WHAT IS REQUIRED :: Your reply should be the complete data, reproduced exactly.

########

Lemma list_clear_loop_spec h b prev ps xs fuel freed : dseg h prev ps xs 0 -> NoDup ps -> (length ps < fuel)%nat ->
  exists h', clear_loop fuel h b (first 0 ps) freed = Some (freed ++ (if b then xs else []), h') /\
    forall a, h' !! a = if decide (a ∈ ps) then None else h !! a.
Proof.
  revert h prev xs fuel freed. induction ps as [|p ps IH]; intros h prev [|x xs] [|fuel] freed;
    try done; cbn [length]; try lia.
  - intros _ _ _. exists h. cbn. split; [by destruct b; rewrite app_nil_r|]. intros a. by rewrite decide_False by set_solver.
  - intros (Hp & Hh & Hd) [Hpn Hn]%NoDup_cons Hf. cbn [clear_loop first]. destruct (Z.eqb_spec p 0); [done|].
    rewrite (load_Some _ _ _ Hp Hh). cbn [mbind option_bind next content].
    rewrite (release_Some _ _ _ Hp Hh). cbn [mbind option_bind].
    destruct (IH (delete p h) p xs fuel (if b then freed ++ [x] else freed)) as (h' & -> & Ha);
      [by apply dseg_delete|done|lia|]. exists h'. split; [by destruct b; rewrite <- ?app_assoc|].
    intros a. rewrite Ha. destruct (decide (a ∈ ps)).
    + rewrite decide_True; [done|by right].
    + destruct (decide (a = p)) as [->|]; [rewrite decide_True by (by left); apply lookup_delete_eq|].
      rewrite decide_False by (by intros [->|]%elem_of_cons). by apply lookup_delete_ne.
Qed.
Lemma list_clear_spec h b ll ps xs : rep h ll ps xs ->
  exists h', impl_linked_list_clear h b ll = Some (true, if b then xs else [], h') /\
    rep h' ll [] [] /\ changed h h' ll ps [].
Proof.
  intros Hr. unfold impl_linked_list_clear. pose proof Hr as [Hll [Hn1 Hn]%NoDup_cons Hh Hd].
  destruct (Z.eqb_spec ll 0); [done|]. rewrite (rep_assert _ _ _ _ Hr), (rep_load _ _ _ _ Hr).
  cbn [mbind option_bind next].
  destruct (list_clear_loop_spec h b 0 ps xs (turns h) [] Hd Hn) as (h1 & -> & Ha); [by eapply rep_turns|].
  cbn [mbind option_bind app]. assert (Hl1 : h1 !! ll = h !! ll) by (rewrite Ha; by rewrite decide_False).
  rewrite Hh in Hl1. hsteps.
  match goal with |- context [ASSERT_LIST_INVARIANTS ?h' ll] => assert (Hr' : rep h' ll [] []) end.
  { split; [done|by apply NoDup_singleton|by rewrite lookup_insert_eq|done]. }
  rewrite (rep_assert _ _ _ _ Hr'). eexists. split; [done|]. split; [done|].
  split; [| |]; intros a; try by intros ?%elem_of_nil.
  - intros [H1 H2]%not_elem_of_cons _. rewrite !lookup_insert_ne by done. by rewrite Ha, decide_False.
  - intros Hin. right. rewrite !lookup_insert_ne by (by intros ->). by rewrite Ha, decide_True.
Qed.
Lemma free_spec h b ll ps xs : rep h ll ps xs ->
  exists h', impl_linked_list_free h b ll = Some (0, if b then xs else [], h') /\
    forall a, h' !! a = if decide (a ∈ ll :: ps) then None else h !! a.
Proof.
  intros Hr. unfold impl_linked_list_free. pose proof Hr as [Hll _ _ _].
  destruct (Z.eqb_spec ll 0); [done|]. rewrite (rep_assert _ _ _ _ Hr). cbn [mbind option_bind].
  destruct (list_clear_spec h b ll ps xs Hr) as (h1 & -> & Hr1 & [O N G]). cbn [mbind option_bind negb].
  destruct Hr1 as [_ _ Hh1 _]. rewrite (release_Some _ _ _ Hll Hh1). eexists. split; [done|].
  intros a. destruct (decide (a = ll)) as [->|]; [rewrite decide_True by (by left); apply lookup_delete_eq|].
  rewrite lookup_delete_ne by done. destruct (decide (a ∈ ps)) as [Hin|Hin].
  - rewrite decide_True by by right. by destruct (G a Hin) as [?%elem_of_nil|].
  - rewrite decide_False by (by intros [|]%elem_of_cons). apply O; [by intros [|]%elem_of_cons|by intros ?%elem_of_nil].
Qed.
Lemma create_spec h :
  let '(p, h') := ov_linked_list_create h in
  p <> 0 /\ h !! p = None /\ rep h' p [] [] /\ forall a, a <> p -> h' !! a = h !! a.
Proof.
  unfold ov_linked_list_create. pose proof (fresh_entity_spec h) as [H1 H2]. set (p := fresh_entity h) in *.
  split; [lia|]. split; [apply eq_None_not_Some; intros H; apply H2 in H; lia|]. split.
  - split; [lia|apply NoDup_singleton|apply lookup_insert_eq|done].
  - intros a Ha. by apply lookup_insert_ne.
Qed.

########

ANSWER BOX ::
Lemma list_clear_loop_spec h b prev ps xs fuel freed : dseg h prev ps xs 0 -> NoDup ps -> (length ps < fuel)%nat ->
  exists h', clear_loop fuel h b (first 0 ps) freed = Some (freed ++ (if b then xs else []), h') /\
    forall a, h' !! a = if decide (a ∈ ps) then None else h !! a.
Proof.
  revert h prev xs fuel freed. induction ps as [|p ps IH]; intros h prev [|x xs] [|fuel] freed;
    try done; cbn [length]; try lia.
  - intros _ _ _. exists h. cbn. split; [by destruct b; rewrite app_nil_r|]. intros a. by rewrite decide_False by set_solver.
  - intros (Hp & Hh & Hd) [Hpn Hn]%NoDup_cons Hf. cbn [clear_loop first]. destruct (Z.eqb_spec p 0); [done|].
    rewrite (load_Some _ _ _ Hp Hh). cbn [mbind option_bind next content].
    rewrite (release_Some _ _ _ Hp Hh). cbn [mbind option_bind].
    destruct (IH (delete p h) p xs fuel (if b then freed ++ [x] else freed)) as (h' & -> & Ha);
      [by apply dseg_delete|done|lia|]. exists h'. split; [by destruct b; rewrite <- ?app_assoc|].
    intros a. rewrite Ha. destruct (decide (a ∈ ps)).
    + rewrite decide_True; [done|by right].
    + destruct (decide (a = p)) as [->|]; [rewrite decide_True by (by left); apply lookup_delete_eq|].
      rewrite decide_False by (by intros [->|]%elem_of_cons). by apply lookup_delete_ne.
Qed.
Lemma list_clear_spec h b ll ps xs : rep h ll ps xs ->
  exists h', impl_linked_list_clear h b ll = Some (true, if b then xs else [], h') /\
    rep h' ll [] [] /\ changed h h' ll ps [].
Proof.
  intros Hr. unfold impl_linked_list_clear. pose proof Hr as [Hll [Hn1 Hn]%NoDup_cons Hh Hd].
  destruct (Z.eqb_spec ll 0); [done|]. rewrite (rep_assert _ _ _ _ Hr), (rep_load _ _ _ _ Hr).
  cbn [mbind option_bind next].
  destruct (list_clear_loop_spec h b 0 ps xs (turns h) [] Hd Hn) as (h1 & -> & Ha); [by eapply rep_turns|].
  cbn [mbind option_bind app]. assert (Hl1 : h1 !! ll = h !! ll) by (rewrite Ha; by rewrite decide_False).
  rewrite Hh in Hl1. hsteps.
  match goal with |- context [ASSERT_LIST_INVARIANTS ?h' ll] => assert (Hr' : rep h' ll [] []) end.
  { split; [done|by apply NoDup_singleton|by rewrite lookup_insert_eq|done]. }
  rewrite (rep_assert _ _ _ _ Hr'). eexists. split; [done|]. split; [done|].
  split; [| |]; intros a; try by intros ?%elem_of_nil.
  - intros [H1 H2]%not_elem_of_cons _. rewrite !lookup_insert_ne by done. by rewrite Ha, decide_False.
  - intros Hin. right. rewrite !lookup_insert_ne by (by intros ->). by rewrite Ha, decide_True.
Qed.
Lemma free_spec h b ll ps xs : rep h ll ps xs ->
  exists h', impl_linked_list_free h b ll = Some (0, if b then xs else [], h') /\
    forall a, h' !! a = if decide (a ∈ ll :: ps) then None else h !! a.
Proof.
  intros Hr. unfold impl_linked_list_free. pose proof Hr as [Hll _ _ _].
  destruct (Z.eqb_spec ll 0); [done|]. rewrite (rep_assert _ _ _ _ Hr). cbn [mbind option_bind].
  destruct (list_clear_spec h b ll ps xs Hr) as (h1 & -> & Hr1 & [O N G]). cbn [mbind option_bind negb].
  destruct Hr1 as [_ _ Hh1 _]. rewrite (release_Some _ _ _ Hll Hh1). eexists. split; [done|].
  intros a. destruct (decide (a = ll)) as [->|]; [rewrite decide_True by (by left); apply lookup_delete_eq|].
  rewrite lookup_delete_ne by done. destruct (decide (a ∈ ps)) as [Hin|Hin].
  - rewrite decide_True by by right. by destruct (G a Hin) as [?%elem_of_nil|].
  - rewrite decide_False by (by intros [|]%elem_of_cons). apply O; [by intros [|]%elem_of_cons|by intros ?%elem_of_nil].
Qed.
Lemma create_spec h :
  let '(p, h') := ov_linked_list_create h in
  p <> 0 /\ h !! p = None /\ rep h' p [] [] /\ forall a, a <> p -> h' !! a = h !! a.
Proof.
  unfold ov_linked_list_create. pose proof (fresh_entity_spec h) as [H1 H2]. set (p := fresh_entity h) in *.
  split; [lia|]. split; [apply eq_None_not_Some; intros H; apply H2 in H; lia|]. split.
  - split; [lia|apply NoDup_singleton|apply lookup_insert_eq|done].
  - intros a Ha. by apply lookup_insert_ne.
Qed.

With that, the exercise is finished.